• Task instructions:
Repeat exactly the lines below that lie between the line with "Implicit Types b : book." and the line with "Cleaned key uid =>", counting both of those lines as part of the answer.

• Record extracts:
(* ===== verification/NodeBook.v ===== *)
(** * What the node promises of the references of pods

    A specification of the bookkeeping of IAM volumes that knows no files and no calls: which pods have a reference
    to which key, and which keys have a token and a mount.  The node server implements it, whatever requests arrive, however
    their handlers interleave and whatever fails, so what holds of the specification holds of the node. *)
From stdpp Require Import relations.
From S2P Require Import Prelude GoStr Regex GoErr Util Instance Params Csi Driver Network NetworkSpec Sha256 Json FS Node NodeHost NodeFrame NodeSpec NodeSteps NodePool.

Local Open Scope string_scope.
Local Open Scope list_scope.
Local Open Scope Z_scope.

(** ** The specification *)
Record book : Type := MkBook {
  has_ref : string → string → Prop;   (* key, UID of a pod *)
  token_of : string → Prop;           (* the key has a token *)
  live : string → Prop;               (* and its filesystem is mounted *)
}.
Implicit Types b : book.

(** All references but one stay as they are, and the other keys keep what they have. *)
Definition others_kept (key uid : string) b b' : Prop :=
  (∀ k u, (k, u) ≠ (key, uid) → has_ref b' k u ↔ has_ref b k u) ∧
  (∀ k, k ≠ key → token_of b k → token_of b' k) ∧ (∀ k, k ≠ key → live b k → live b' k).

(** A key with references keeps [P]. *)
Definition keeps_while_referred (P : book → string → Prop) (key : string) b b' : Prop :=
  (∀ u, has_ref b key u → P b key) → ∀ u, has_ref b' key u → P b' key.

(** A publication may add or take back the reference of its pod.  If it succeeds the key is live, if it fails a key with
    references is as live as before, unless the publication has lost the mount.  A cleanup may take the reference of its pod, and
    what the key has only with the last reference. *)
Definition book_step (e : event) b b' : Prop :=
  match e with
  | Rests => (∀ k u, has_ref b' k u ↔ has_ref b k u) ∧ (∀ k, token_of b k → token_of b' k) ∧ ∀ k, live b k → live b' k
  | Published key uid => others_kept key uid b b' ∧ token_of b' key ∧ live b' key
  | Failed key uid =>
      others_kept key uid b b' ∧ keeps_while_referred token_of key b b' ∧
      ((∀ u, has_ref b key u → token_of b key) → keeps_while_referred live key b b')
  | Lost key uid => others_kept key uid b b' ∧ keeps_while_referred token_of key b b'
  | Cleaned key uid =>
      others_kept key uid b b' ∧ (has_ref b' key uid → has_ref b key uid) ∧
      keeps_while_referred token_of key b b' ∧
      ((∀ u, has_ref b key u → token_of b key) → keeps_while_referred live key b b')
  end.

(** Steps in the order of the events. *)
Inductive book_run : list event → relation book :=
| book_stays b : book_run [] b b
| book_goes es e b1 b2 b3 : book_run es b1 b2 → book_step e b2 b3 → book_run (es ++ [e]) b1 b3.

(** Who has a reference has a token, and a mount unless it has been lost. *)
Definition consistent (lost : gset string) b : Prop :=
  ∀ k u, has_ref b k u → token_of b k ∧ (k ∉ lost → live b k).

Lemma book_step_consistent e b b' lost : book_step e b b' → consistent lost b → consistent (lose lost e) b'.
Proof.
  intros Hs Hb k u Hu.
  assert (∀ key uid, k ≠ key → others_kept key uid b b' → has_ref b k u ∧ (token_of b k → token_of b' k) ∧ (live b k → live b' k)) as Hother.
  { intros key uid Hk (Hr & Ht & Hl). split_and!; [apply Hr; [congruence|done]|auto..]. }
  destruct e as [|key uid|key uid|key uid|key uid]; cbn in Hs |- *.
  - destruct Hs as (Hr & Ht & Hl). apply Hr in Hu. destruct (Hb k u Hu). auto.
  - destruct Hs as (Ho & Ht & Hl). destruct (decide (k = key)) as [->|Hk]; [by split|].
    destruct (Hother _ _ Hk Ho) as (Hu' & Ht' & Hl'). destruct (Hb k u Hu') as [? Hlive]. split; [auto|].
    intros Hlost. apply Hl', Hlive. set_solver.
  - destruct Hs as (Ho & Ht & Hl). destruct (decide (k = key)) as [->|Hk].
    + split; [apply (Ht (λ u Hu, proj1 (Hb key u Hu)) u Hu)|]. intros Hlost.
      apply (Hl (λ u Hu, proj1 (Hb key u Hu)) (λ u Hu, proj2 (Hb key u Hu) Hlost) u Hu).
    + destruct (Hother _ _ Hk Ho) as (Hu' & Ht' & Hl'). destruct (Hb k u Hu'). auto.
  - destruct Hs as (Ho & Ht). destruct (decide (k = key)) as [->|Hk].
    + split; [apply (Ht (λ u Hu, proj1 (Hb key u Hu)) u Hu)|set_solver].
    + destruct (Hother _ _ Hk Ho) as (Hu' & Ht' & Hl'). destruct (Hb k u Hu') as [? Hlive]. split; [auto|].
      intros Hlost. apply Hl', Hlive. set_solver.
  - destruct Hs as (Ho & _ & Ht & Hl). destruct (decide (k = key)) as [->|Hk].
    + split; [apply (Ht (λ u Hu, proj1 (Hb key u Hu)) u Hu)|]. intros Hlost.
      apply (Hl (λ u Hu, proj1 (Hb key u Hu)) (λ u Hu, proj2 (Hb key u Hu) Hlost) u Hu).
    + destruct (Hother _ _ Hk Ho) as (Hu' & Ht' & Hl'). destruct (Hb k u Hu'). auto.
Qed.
--
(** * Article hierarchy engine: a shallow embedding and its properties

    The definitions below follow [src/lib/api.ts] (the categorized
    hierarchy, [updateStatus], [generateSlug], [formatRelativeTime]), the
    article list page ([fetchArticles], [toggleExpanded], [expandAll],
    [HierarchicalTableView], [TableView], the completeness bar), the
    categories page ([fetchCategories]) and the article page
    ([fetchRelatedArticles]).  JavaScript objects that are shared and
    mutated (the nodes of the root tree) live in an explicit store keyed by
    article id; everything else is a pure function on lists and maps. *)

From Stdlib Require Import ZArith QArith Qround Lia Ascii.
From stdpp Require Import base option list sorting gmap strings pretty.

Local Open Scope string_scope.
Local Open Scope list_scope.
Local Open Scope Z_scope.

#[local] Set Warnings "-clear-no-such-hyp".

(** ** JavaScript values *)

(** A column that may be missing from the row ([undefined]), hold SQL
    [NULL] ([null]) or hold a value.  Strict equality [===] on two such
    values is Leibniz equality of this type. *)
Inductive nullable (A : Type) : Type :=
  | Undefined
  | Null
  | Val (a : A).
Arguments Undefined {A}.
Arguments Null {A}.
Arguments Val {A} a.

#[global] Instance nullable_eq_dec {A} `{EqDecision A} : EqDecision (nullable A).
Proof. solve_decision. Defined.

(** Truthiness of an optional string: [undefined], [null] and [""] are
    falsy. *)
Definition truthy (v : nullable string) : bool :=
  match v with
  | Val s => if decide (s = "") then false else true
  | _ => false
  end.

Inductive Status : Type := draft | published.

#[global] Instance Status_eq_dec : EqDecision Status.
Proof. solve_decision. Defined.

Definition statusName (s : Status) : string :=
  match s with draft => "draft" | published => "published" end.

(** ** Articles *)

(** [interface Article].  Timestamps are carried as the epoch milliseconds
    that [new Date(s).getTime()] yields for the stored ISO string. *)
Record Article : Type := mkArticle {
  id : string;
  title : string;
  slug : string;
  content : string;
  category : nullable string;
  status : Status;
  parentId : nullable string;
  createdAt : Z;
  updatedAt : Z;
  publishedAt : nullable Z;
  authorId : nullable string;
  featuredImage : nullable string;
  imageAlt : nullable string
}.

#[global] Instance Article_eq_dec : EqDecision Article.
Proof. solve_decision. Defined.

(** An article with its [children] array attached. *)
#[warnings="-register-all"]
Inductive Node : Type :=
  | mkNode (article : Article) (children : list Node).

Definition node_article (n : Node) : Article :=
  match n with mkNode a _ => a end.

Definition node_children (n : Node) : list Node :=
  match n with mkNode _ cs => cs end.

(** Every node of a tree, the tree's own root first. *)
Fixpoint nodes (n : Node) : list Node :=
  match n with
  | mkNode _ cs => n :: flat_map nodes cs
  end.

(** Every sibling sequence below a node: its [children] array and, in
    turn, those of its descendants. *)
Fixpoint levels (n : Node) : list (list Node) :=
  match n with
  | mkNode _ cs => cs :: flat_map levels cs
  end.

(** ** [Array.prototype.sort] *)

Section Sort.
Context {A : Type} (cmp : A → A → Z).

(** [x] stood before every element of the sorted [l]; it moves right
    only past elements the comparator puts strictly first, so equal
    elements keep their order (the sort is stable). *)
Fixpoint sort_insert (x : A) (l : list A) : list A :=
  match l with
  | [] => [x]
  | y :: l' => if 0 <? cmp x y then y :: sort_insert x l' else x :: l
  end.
==
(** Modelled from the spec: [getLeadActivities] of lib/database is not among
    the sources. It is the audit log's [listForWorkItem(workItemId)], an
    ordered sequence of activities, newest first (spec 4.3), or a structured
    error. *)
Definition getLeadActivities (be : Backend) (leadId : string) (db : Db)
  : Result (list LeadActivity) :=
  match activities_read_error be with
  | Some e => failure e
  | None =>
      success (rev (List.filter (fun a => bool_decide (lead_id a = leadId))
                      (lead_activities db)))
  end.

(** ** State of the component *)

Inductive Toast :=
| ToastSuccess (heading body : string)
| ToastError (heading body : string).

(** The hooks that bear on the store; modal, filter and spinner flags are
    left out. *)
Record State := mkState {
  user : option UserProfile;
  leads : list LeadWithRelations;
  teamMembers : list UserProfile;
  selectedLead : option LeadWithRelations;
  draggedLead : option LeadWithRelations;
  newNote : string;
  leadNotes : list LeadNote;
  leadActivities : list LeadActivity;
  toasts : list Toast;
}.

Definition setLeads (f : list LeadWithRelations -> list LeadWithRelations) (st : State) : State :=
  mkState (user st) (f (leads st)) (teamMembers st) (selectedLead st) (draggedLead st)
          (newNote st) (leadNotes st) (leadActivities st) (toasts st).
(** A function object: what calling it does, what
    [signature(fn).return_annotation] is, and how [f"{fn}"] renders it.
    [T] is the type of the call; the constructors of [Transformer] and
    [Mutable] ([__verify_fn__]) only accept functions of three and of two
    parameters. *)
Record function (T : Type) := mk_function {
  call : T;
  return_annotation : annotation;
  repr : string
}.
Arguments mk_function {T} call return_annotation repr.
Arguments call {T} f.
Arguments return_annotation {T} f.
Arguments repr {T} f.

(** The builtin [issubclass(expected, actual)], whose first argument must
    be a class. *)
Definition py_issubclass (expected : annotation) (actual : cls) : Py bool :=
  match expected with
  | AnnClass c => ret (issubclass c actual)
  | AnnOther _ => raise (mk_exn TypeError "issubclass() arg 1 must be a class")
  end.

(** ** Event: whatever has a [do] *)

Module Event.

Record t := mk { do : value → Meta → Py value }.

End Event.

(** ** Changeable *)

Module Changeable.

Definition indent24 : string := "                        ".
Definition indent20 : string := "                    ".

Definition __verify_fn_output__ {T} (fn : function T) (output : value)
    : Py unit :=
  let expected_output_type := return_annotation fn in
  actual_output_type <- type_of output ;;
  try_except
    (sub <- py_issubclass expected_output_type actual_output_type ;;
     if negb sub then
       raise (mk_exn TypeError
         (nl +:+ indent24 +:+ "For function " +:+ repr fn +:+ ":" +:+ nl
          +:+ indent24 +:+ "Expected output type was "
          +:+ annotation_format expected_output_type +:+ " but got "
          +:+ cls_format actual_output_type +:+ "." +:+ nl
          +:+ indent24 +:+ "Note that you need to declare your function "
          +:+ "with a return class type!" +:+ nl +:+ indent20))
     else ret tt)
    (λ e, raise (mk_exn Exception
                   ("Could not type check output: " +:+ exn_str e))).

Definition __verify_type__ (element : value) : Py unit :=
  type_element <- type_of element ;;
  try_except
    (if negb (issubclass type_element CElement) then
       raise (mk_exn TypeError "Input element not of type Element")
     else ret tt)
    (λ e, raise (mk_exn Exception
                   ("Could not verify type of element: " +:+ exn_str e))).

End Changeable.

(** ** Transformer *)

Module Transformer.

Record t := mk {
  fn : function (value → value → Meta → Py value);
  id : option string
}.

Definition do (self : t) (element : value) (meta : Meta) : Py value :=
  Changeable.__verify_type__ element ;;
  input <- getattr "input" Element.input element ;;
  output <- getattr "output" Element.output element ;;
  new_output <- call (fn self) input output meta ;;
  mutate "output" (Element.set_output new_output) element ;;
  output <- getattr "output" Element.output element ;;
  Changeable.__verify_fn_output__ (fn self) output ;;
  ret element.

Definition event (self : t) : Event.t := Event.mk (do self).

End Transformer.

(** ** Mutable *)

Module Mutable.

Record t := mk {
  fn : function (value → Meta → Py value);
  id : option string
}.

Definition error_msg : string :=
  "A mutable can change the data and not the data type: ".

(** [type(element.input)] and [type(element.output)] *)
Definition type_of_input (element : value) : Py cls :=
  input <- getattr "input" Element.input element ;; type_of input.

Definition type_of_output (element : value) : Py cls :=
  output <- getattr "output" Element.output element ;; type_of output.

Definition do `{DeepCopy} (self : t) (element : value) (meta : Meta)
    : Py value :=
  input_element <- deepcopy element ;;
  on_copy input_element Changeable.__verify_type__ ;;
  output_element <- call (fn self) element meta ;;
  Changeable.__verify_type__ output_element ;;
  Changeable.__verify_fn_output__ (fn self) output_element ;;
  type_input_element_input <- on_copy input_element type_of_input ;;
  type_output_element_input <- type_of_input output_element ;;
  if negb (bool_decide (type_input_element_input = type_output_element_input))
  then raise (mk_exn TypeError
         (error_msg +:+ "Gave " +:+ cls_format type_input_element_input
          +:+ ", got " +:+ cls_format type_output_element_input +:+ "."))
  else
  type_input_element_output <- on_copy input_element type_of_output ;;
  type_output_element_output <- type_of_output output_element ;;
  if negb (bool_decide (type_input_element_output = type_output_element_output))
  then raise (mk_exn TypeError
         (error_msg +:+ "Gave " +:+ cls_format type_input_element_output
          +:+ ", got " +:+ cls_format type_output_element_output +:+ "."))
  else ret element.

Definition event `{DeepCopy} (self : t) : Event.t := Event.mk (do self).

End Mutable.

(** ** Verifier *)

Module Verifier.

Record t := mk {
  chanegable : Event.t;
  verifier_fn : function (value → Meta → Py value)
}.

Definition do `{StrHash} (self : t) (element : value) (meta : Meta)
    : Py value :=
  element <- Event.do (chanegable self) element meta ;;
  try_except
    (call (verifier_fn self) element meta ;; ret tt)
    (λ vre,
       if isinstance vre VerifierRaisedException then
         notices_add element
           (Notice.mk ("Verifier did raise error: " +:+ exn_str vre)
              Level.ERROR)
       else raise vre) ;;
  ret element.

• Solution for this exercise:
Implicit Types b : book.

(** All references but one stay as they are, and the other keys keep what they have. *)
Definition others_kept (key uid : string) b b' : Prop :=
  (∀ k u, (k, u) ≠ (key, uid) → has_ref b' k u ↔ has_ref b k u) ∧
  (∀ k, k ≠ key → token_of b k → token_of b' k) ∧ (∀ k, k ≠ key → live b k → live b' k).

(** A key with references keeps [P]. *)
Definition keeps_while_referred (P : book → string → Prop) (key : string) b b' : Prop :=
  (∀ u, has_ref b key u → P b key) → ∀ u, has_ref b' key u → P b' key.

(** A publication may add or take back the reference of its pod.  If it succeeds the key is live, if it fails a key with
    references is as live as before, unless the publication has lost the mount.  A cleanup may take the reference of its pod, and
    what the key has only with the last reference. *)
Definition book_step (e : event) b b' : Prop :=
  match e with
  | Rests => (∀ k u, has_ref b' k u ↔ has_ref b k u) ∧ (∀ k, token_of b k → token_of b' k) ∧ ∀ k, live b k → live b' k
  | Published key uid => others_kept key uid b b' ∧ token_of b' key ∧ live b' key
  | Failed key uid =>
      others_kept key uid b b' ∧ keeps_while_referred token_of key b b' ∧
      ((∀ u, has_ref b key u → token_of b key) → keeps_while_referred live key b b')
  | Lost key uid => others_kept key uid b b' ∧ keeps_while_referred token_of key b b'
  | Cleaned key uid =>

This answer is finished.